About me

I am a Research Scientist at Google DeepMind (GenAI), advancing the frontiers of large language models through novel architectures and efficient pretraining strategies. My work at Google has included extending model context length by over 30x, contributing to the Gemini Nano models, and enhancing YouTube search with state-of-the-art AI. More broadly, I am interested in in-context learning, long context, length generalization, and reasoning capabilities of LLMs.

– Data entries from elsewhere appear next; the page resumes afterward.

(** * prisma: the example script [server.js] and the schema [schema.prisma]

    The repository holds one executable script, [server.js], which drives a
    database client through a handful of asynchronous calls, and one schema
    file, [prisma/schema.prisma], which declares four tables.  This
    development embeds both.

    - [Js]      promises, async functions and the job queue, as far as the
                script uses them, with the answers of the client left to an
                arbitrary environment;
    - [Server]  the script itself: [reads], [writes], [main] and the
                top-level chain [main().catch(..).finally(..)];
    - [Schema]  the schema file as data, and the database states it admits;
    - [Store]   writes checked against the schema, and the client's
                [create] and [createMany] on top of them;
    - [Query]   what [findMany] returns for given arguments.

    The client library and the database are not part of the repository.
    [Js] lets every call be answered at any later turn, fulfilled or
    rejected, or never.  [Store] and [Query] give the calls the meaning the
    schema language and the repository's notes give them: [@id] and
    [@unique] columns hold no value twice, [@relation] columns point at an
    existing row, [@default] fills what [create] is not given, and
    [findMany] with [orderBy], [skip] and [take] is
    [ORDER BY .. LIMIT take OFFSET skip] ([raw_sql_issues.md]).

    Two things are the database's choice and are left open: the id that
    [autoincrement()] hands out, which is a parameter of [create], and the
    order among rows that [orderBy] does not tell apart, so that [findMany]
    relates a state to every result it may give.  A database may also
    refuse more writes than [Store] does - one that compares strings
    without regard to case finds more duplicates - which is why the facts
    below say what holds of a write that was accepted, and which writes
    must fail. *)

From Stdlib Require Import ZArith Lia Ascii String.
From stdpp Require Import base option list strings gmap sorting.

I obtained my Ph.D. in Computer Science from the University of Southern California, where I was fortunate to be advised by Aram Galstyan and Greg Ver Steeg. My thesis was on information stored in neural network weights or activations, and its connections to generalization, memorization, stability and learning dynamics. Prior to USC, I received my M.S. and B.S. degrees in Applied Mathematics and Computer Science from Yerevan State University. When I’m not training models, I enjoy reading, cinema, playing pool, and exploring NYC.

Recent Highlights

[Sept 2025] Mixture-of-recursions: Learning dynamic recursive depths for adaptive token-level computation accepted at NeurIPS 2025!
[Summer 2025] Hosted interns M. Emrullah ILDIZ and Zhiweu Xu. Worked with another intern: Hanseul Cho. Expect exciting research on improved transformer architecture and in-context learning!
[Summer 2024] Worked with 2 interns: Asher Trockman and Sangmin Bae.
[Feb, 2023] Presented my work [slides] at Rising Stars in AI Symposium 2023 at KAUST in Saudi Arabia.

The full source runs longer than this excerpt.